The ruler-priest was regarded as the mediator between God and the people. If God turned his face away from the ruler, the people suffered from want and war. If the ruler found favor with God, the people experienced abundance and peace. The ruler was to intercede for his people before God in life and in death. The ruler's resurrection meant that he could lead his people beyond the grave to new life. This is why the ruler was not to come into contact with dead bodies, was to avoid sexual impurity, and have his body properly preserved and buried with symbols of eternal life. These symbols included winged scarabs, solar orbs, ankhs, and the Shen symbol (shown above).

This is the seal of King Hezekiah who reigned over Judah from 715 to 687 BC. The seal shows a winged solar orb and the ankh.

Heart scarabs were inscribed with ritual prayers and petitions.
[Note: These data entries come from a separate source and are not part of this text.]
(** A prefix that does not hold [k] ends before the first [k]. *)
Lemma prefix_before (k : pychar) p more k1 k2 :
  p ++ more = k1 ++ k :: k2 -> ~ In k p -> forall x, In x p -> In x k1.
Proof.
  revert k1; induction p as [|y p IH]; intros k1 E Hk x Hx; simpl in *; [tauto|].
  destruct k1 as [|z k1]; simpl in E; injection E as -> E.
  - exfalso. auto.
  - destruct Hx as [->|Hx]; [now left|right]. eapply IH; eauto.
Qed.

(** Keys are kept in the order in which the glyphs are first met. *)
Lemma tally_votes_first gs : forall vs v1 k n v2,
  tally_votes gs vs = v1 ++ (k, n) :: v2 ->
  In k (keys vs)
  \/ exists pre post, gs = pre ++ k :: post /\ ~ In k pre
                      /\ forall x, In x pre -> In x (keys v1).
Proof.
  induction gs as [|g gs IH]; intros vs v1 k n v2 E; simpl in E.
  - left. rewrite E. unfold keys. rewrite map_app. apply in_or_app. right. now left.
  - destruct (in_dec N.eq_dec k (keys (vote g vs))) as [Hin|Hnin].
    + destruct (keys_vote g vs) as [Hk|[Hng Hk]]; rewrite Hk in Hin; auto.
      apply in_app_or in Hin as [Hin|[<-|[]]]; auto.
      right. exists [], gs. repeat split; auto. intros x [].
    + destruct (IH _ _ _ _ _ E) as [Hin|(pre & post & Hgs & Hpre & Hall)]; [tauto|].
      right. exists (g :: pre), post. split; [|split].
      * simpl. now rewrite Hgs.
      * intros [->|H]; auto. apply Hnin, in_keys_vote.
      * intros x [<-|Hx]; auto.
        destruct (tally_votes_keys_prefix gs (vote g vs)) as (more & Hm).
        rewrite E in Hm. unfold keys in Hm at 1. rewrite map_app in Hm. simpl in Hm.
        apply (prefix_before k (keys (vote g vs)) more (map fst v1) (map fst v2));
          [now symmetry | exact Hnin | apply in_keys_vote].
Qed.

(** [max] returns the first item with the largest count. *)
Lemma max_item_spec vs : forall p1 best p2,
  (forall kv, In kv p1 -> snd kv < snd best) ->
  (forall kv, In kv p2 -> snd kv <= snd best) ->
  exists v1 v2,
    p1 ++ best :: p2 ++ vs = v1 ++ max_item best vs :: v2
    /\ (forall kv, In kv v1 -> snd kv < snd (max_item best vs))
    /\ (forall kv, In kv v2 -> snd kv <= snd (max_item best vs)).
Proof.
  induction vs as [|kv vs IH]; intros p1 best p2 H1 H2; simpl.
  - exists p1, p2. rewrite app_nil_r. auto.
  - destruct (snd best <? snd kv) eqn:E.
    + apply Z.ltb_lt in E.
      destruct (IH (p1 ++ best :: p2) kv []) as (v1 & v2 & Heq & Hv1 & Hv2).
      * intros x Hx. apply in_app_or in Hx as [Hx|[<-|Hx]]; auto.
        -- specialize (H1 _ Hx). lia.
        -- specialize (H2 _ Hx). lia.
      * intros x [].
      * exists v1, v2. split; auto. rewrite <- Heq. simpl.
        rewrite <- app_assoc. reflexivity.
    + apply Z.ltb_ge in E.
      destruct (IH p1 best (p2 ++ [kv])) as (v1 & v2 & Heq & Hv1 & Hv2); auto.
      * intros x Hx. apply in_app_or in Hx as [Hx|[<-|[]]]; auto.
      * exists v1, v2. split; auto. rewrite <- Heq.
        rewrite <- app_assoc. reflexivity.
Qed.

Lemma tally_votes_in_keys gs : forall vs g,
  In g gs -> In g (keys (tally_votes gs vs)).
Proof.
  induction gs as [|g gs IH]; intros vs x Hx; [destruct Hx|].
  simpl. destruct Hx as [<-|Hx]; auto.
  destruct (tally_votes_keys_prefix gs (vote g vs)) as (more & ->).
  apply in_or_app. left. apply in_keys_vote.
Qed.
(** C10 (fails on the code): lazy user creation, join and end write no
    [total_wins] field, as claimed: a database whose user records have none
    keeps that property through each of them, whatever they return or
    raise.  But the win rate the leaderboard computes for such a record is
    0 only while [total_games] is 0: once a game is counted the division
    reads the field that nothing writes and the win rate is null, where the
    claim says 0. *)
Theorem total_wins_never_written :
  (∀ settings user rc uu ua now,
     preserves no_total_wins (server.get_user_profile settings user rc uu ua now))
  ∧ (∀ req user us ut others now,
       preserves no_total_wins (server.join_game req user us ut others now))
  ∧ (∀ settings game_end user n ut now,
       preserves no_total_wins (server.end_game settings game_end user n ut now))
  ∧ (∀ period limit now db db' lb,
       no_total_wins db →
       database.get_global_leaderboard period limit now db = (db', Ok lb) →
       ∀ a, a ∈ lb →
         ∃ k d, users db !! k = Some d
                ∧ a !! "user_id" = Some (VStr k)
                ∧ a !! "total_games" = d !! "total_games"
                ∧ a !! "win_rate"
                    = Some (if database.eq_zero (d !! "total_games")
                            then VInt 0 else VNull)).
Proof.
  split; [|split; [|split]].
  - apply preserves_get_user_profile.
  - apply preserves_join_game.
  - apply preserves_end_game.
  - intros period limit now db db' lb Hdb Hrun a Ha.
    apply leaderboard_entries in Hrun as (-> & _ & Hent).
    apply list_elem_of_lookup in Ha as [i Ha].
    destruct (Hent i a Ha) as (u & e & Hu & Hp & ->).
    destruct (ranked_users_stored _ _ _ _ _ Hu) as (k & d & Hk & -> & _).
    destruct (entry_fields _ e i Hp) as (_ & Hid & _ & Hg & w & Hw & Hwa).
    cbn zeta in Hid, Hg, Hwa. unfold get in Hid. rewrite with_id_id in Hid.
    rewrite with_id_field in Hg by done.
    rewrite (win_rate_without_wins k d (Hdb k d Hk)) in Hw. injection Hw as <-.
    exists k, d. done.
Qed.

Lemma total_wins_never_written_witness :
  no_total_wins scenario.first_end.1
  ∧ ∀ a, a ∈ scenario.board_after_win →
      ∃ k d, users scenario.first_end.1 !! k = Some d
             ∧ a !! "user_id" = Some (VStr k)
             ∧ a !! "total_games" = d !! "total_games"
             ∧ a !! "win_rate"
                 = Some (if database.eq_zero (d !! "total_games")
                         then VInt 0 else VNull).
Proof.
  destruct total_wins_never_written as (_ & Hjoin & Hend & Hboard).
  assert (H0 : no_total_wins (scenario.funded (dec 10 10))).
  { intros k d Hk. unfold scenario.funded in Hk. cbn [users] in Hk.
    apply lookup_singleton_Some in Hk as [_ <-]. reflexivity. }
  assert (H1 : no_total_wins scenario.after_join).
  { apply (Hjoin scenario.bet_half scenario.alice "s-1" "t-1" [] 1000
             (scenario.funded (dec 10 10)) scenario.after_join
             (Ok {| gs_game_session_id := "s-1";
                    gs_bet_amount := dec 5 10;
                    gs_new_balance := (dec 10 10 - dec 5 10)%Qc;
                    gs_game_state := "active";
                    gs_other_players := [] |}) H0).
    by_eval. }
  assert (H2 : no_total_wins scenario.first_end.1).
  { apply (Hend defaults scenario.won scenario.alice 9 "t-2" 2000
             scenario.after_join scenario.first_end.1 scenario.first_end.2 H1).
    unfold scenario.first_end. by destruct (server.end_game _ _ _ _ _ _ _). }
  split; [exact H2|].
  apply (Hboard "all_time" 100 5000 scenario.first_end.1 scenario.first_end.1
           scenario.board_after_win H2).
  by_eval.
Defined.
These are found in the Ancient Egyptian Pyramid Texts, the Coffin Texts, and the Book of the Dead.

A heart scarab found at a burial site at Tombos (Sudan) seeks favorable final judgment in these words:
“Oh my heart of my mother! Oh my heart of my mother! … Do not oppose me in the tribunal! Do not show your hostility against me before the Keeper of the Balance! For you are my ka which is in my body, the protector who causes my limbs to be healthy! Go forth to the good place to which we hasten!”

Tuesday, July 14, 2020

Touching the Royal Hem

Matthew 14:36 and Mark 6:56 refer to the desire of the sick to touch the hem of Jesus' garment at Gennesaret. “They besought him that they might only touch the hem of his garment; and as many as touched (it) were healed.”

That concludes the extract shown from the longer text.